O Ministério da Educação e Ciência (MEC) afirmou, este sábado, que com vai retomar o processo de realização da prova de avaliação dos professores contratados, uma vez que foi revogada a última decisão que impedia a sua realização.

O Tribunal Central Administrativo Sul julgou favoravelmente o recurso do ministério e revogou a sentença proferida pelo Tribunal Administrativo e Fiscal do Funchal, que impedia o MEC de quaisquer atos conducentes à realização da Prova de Avaliação de Conhecimentos e Capacidades (PACC).

«A decisão agora conhecida permite retomar um processo que tem, como é reconhecido pelo Tribunal, o objetivo da melhoria do ensino público, através da melhoria na seleção daqueles que são reconhecidos internacionalmente como o principal fator no sucesso dos alunos: os professores», disse à Lusa fonte do MEC.

O ministério vai por isso «realizar as diligências para que o processo seja retomado, com tranquilidade, mas com a certeza da sua importância para a qualidade do ensino e do futuro dos alunos», acrescentou.

A realização da PACC, destinada aos contratados com menos de cinco anos de serviço, esteve desde o início envolta em polémica, com os professores a fazerem greve e boicote à prova e os sindicatos a avançar com 20 providências cautelares.

A Federação Nacional de Professores (Fenprof) marcou uma greve para o dia da primeira parte da prova ¿ a componente comum que é igual para todos os docentes ¿ e cerca de quatro mil inscritos acabaram por não a realizar.

Poucos dias depois era conhecida a primeira das duas decisões judiciais que vieram impedir o MEC de avançar com o processo e a segunda chamada da componente comum, prevista para janeiro, nunca chegou a ser feita.
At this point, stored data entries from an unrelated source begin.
(** * cv-application: schema-derived form state, CV collection, and text helpers

    A shallow embedding of the TypeScript sources

      - [data/formData.ts]            the three field lists,
      - [utils/objects.ts]            [pluck],
      - [utils/arrays.ts]             [createStateFromKeys],
      - [utils/state.ts]              [createFieldUpdater] / [updateField],
      - [components/FormSection.tsx]  draft initialiser, [handleInputChange],
                                      [handleButtonClick],
      - [App.tsx]                     [cvData], [draftData], [isActive] and
                                      their handlers,
      - [components/Aside.tsx]        the [closed] class / [aria-hidden],
      - [utilities/text-formatting.ts] [camelToKebab], [isCapitalLetter],
                                      [getFirstCapitalIndex],

    followed by the properties of the specification that concern them.

    Modelling conventions.

      - A value of TypeScript type [string | null] is a [FieldValue].
      - A plain object used as a record ([FormValues<...>]) is the finite map
        of its own enumerable string-keyed properties, [gmap string
        FieldValue].  Property order and the prototype are not part of the
        model; no property below speaks of the order of enumeration, and
        reads are reads of own properties.
      - A React state cell is a component of an explicit state record; a
        call [setX(f)] of its setter with an updater function replaces the
        component by [f] applied to it.
      - A key, a label or an id is a [string]; its characters stand for
        UTF-16 code units below 256, which is what the field lists use.
        [camelToKebab] on arbitrary JavaScript strings, lists of UTF-16
        code units, is in [JS], with the case table of the engine as a
        parameter; the two agree on strings of code units below 256. *)

From Stdlib Require Import String Ascii List Bool.
From stdpp Require Import gmap strings list fin_maps.

Open Scope string_scope.

(* ===================================================================== *)
(** ** Values and records *)
(* ===================================================================== *)

(** [string | null] *)
Inductive FieldValue : Type :=
  | Null
  | Str (s : string).

#[global] Instance FieldValue_eq_dec : EqDecision FieldValue.
Proof. solve_decision. Defined.

(** [FormValues<T>]: [{ [K in T[number]['key']]: string | null }], at run
    time a plain object. *)
Abbreviation FormValues := (gmap string FieldValue).

(** [value ?? ''] as used for the displayed value of an input. *)
Definition orEmpty (v : option FieldValue) : string :=
  match v with
  | Some (Str s) => s
  | Some Null | None => ""
  end.

(* ===================================================================== *)
(** ** data/formData.ts *)
(* ===================================================================== *)

Inductive InputType : Type := text | email | tel | date | textarea.

(** One element of a field list:
    [{ key, label, placeholder?, type? }]. *)
Record FieldType : Type := mkField {
  key : string;
  label : string;
  placeholder : option string;
  type : option InputType
}.

Abbreviation FieldConfig := (list FieldType).

Definition GENERAL_INFORMATION : FieldConfig :=
  [ mkField "name" "Name" (Some "Enter Your Name") None;
    mkField "email" "Email" (Some "Enter Your E-Mail") None;
    mkField "phoneNumber" "Phone Number" (Some "Enter Your Phone Number") (Some tel) ].

Definition EDUCATIONAL_EXPERIENCE : FieldConfig :=
  [ mkField "schoolName" "School Name" (Some "Enter School Name") None;
    mkField "fieldOfStudy" "Field of Study" (Some "Enter Field of Study") None;
    mkField "dateStarted" "Start Date" None (Some date);
    mkField "dateEnded" "End Date" None (Some date) ].

Definition PRACTICAL_EXPERIENCE : FieldConfig :=
  [ mkField "companyName" "Company Name" (Some "Enter Company Name") None;
    mkField "positionTitle" "Title" (Some "Enter your title") None;
    mkField "responsibilities" "Responsibilities" (Some "List Responsibilites") (Some textarea);
    mkField "dateStarted" "Start Date" None (Some date);
    mkField "dateEnded" "End Date" None (Some date) ].

(** The field lists the application registers (the three [FormSection]s
    mounted by [Aside]). *)
Definition registered : list FieldConfig :=
  [ GENERAL_INFORMATION; EDUCATIONAL_EXPERIENCE; PRACTICAL_EXPERIENCE ].

(* ===================================================================== *)
(** ** utils/objects.ts, utils/arrays.ts *)
(* ===================================================================== *)

(** [pluck(arr, key) = arr.map((item) => item[key])]; the property name
    is given as its projection. *)
Definition pluck {A B : Type} (arr : list A) (key : A -> B) : list B :=
  map key arr.

(** The declared keys of a field list, in display order. *)
Definition fieldKeys (fields : FieldConfig) : list string := pluck fields key.

(** The same keys as a set. *)
Definition keySet (fields : FieldConfig) : gset string :=
  list_to_set (fieldKeys fields).

(** [Object.fromEntries(entries)]: the entries are defined one after the
    other on a fresh object, so a later entry overwrites an earlier one
    with the same key. *)
Definition fromEntries (entries : list (string * FieldValue)) : FormValues :=
  fold_left (fun o e => <[ fst e := snd e ]> o) entries ∅.

(** [createStateFromKeys(keys) =
       Object.fromEntries(keys.map((key) => [key, null]))] *)
Definition createStateFromKeys (keys : list string) : FormValues :=
  fromEntries (map (fun key => (key, Null)) keys).

(* ===================================================================== *)
(** ** utils/state.ts and components/FormSection.tsx *)
(* ===================================================================== *)

(** The object literal [{ ...prev, [key]: value }]: a new object with the
    properties of [prev], then [key] defined as [value]. *)
Definition spreadWith (prev : FormValues) (key : string) (value : FieldValue)
  : FormValues :=
  <[ key := value ]> prev.

(** [createFieldUpdater(setter)] returns
    [updateField = (key, value) => setter((prev) => ({ ...prev, [key]: value }))].
    [setter] is the state setter it closes over: given an updater function
    it transforms the enclosing state [St]. *)
Definition createFieldUpdater {St : Type}
    (setter : (FormValues -> FormValues) -> St -> St)
  : string -> string -> St -> St :=
  fun key value => setter (fun prev => spreadWith prev key (Str value)).

(** The setter of a [useState] cell that holds the record itself. *)
Definition setState {T : Type} (f : T -> T) (s : T) : T := f s.

(** [updateField] on a cell holding one draft record. *)
Definition updateField : string -> string -> FormValues -> FormValues :=
  createFieldUpdater setState.

(** The initial [draftState] of a [FormSection]:
    [fields.reduce((acc, field) => { acc[field.key] = null; return acc; }, {})].
    For every key but [__proto__] the assignment defines (or overwrites)
    an own property, which is what the definition does; it is exact for
    field lists without a key [__proto__], as the three registered ones. *)
Definition initialDraftState (fields : FieldConfig) : FormValues :=
  fold_left (fun acc field => <[ key field := Null ]> acc) fields ∅.

(** [handleInputChange(e)]: with [{ name, value } = e.target],
    [setDraftState((prev) => ({ ...prev, [name]: value }))]. *)
Definition handleInputChange (name value : string) (draftState : FormValues)
  : FormValues :=
  setState (fun prev => spreadWith prev name (Str value)) draftState.

(** [handleButtonClick(e, fieldData)]: [e.preventDefault()], then
    [handleAddToCV(fieldData)].  The record is handed over as it is. *)
Definition handleButtonClick {St : Type}
    (handleAddToCV : FormValues -> St -> St) (fieldData : FormValues)
  : St -> St :=
  handleAddToCV fieldData.

(* ===================================================================== *)
(** ** App.tsx: application state and its handlers *)
(* ===================================================================== *)

(** [CVData] *)
Record CVData : Type := mkCVData {
  generalInformation : option FormValues;   (* FormValues<...> | null *)
  educationalExperience : list FormValues;
  practicalExperience : list FormValues
}.

(** [DraftData] *)
Record DraftData : Type := mkDraftData {
  generalDraft : FormValues;
  educationDraft : FormValues;
  practicalDraft : FormValues
}.

(** The three [useState] cells of [App]. *)
Record AppState : Type := mkApp {
  cvData : CVData;
  draftData : DraftData;
  isActive : bool
}.

Definition initialCvData : CVData :=
  {| generalInformation := None;
     educationalExperience := [];
     practicalExperience := [] |}.

(** An object literal [{ k1: null, ..., kn: null }]. *)
Definition nullLiteral (keys : list string) : FormValues :=
  fold_left (fun o k => <[ k := Null ]> o) keys ∅.

Definition initialDraftData : DraftData :=
  {| generalDraft := nullLiteral ["name"; "email"; "phoneNumber"];
     educationDraft :=
       nullLiteral ["schoolName"; "fieldOfStudy"; "dateStarted"; "dateEnded"];
     practicalDraft :=
       nullLiteral ["companyName"; "positionTitle"; "responsibilities";
                    "dateStarted"; "dateEnded"] |}.

Definition initialApp : AppState :=
  {| cvData := initialCvData; draftData := initialDraftData; isActive := false |}.

Definition setCvData (f : CVData -> CVData) (s : AppState) : AppState :=
  {| cvData := f (cvData s); draftData := draftData s; isActive := isActive s |}.

Definition setDraftData (f : DraftData -> DraftData) (s : AppState) : AppState :=
  {| cvData := cvData s; draftData := f (draftData s); isActive := isActive s |}.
Também nenhum dos cerca de 13 mil professores inscritos na PACC fez a componente específica, agendada para abril.

Com a decisão do TCA Sul «fica sem efeito a segunda e última providência cautelar que ainda travava a realização de quaisquer atos conducentes à realização da PACC», disse o MEC, este sábado.

O ministério sublinhou ainda o facto de o TCA Sul reconhecer que a prova se trata de uma opção política, tendo em vista o interesse público, e não uma questão jurídica.

No acórdão, a que a Lusa teve acesso, o tribunal do Sul diz que a prova «significa a opção política do legislador em entender o interesse público segundo critérios de seleção qualitativa dos profissionais da docência na escola pública, na exata medida em que os custos da escola pública são suportados com base (i) ou na contração de empréstimos públicos (ii) ou pela arrecadação de impostos de toda a população contribuinte (¿)».

O MEC salientou ainda uma outra parte do acórdão em que os juízes sublinham que «não se trata de preencher o interesse público exclusivamente do ponto de vista de um critério de custos», mas de «fazer corresponder um critério de mérito substantivo inerente à oferta de ensino público».

Por isso, para os Juízes Desembargadores do TCA Sul «não surge a menor hesitação em concluir pela prevalência do interesse público materializado na realização de provas de avaliação, em critério de preferência alicerçado na seleção positiva da capacidade profissional dos futuros candidatos no concurso de ingresso de carreira».

O MEC voltou, este sábado, a recordar que a PACC faz parte de um conjunto de medidas para «melhorar progressivamente a qualidade da docência», nas quais se enquadram a obrigatoriedade de realização de exames de Português e de Matemática para admissão aos cursos de licenciatura de Educação Básica, as condições de habilitação para a docência e a formação contínua de professores.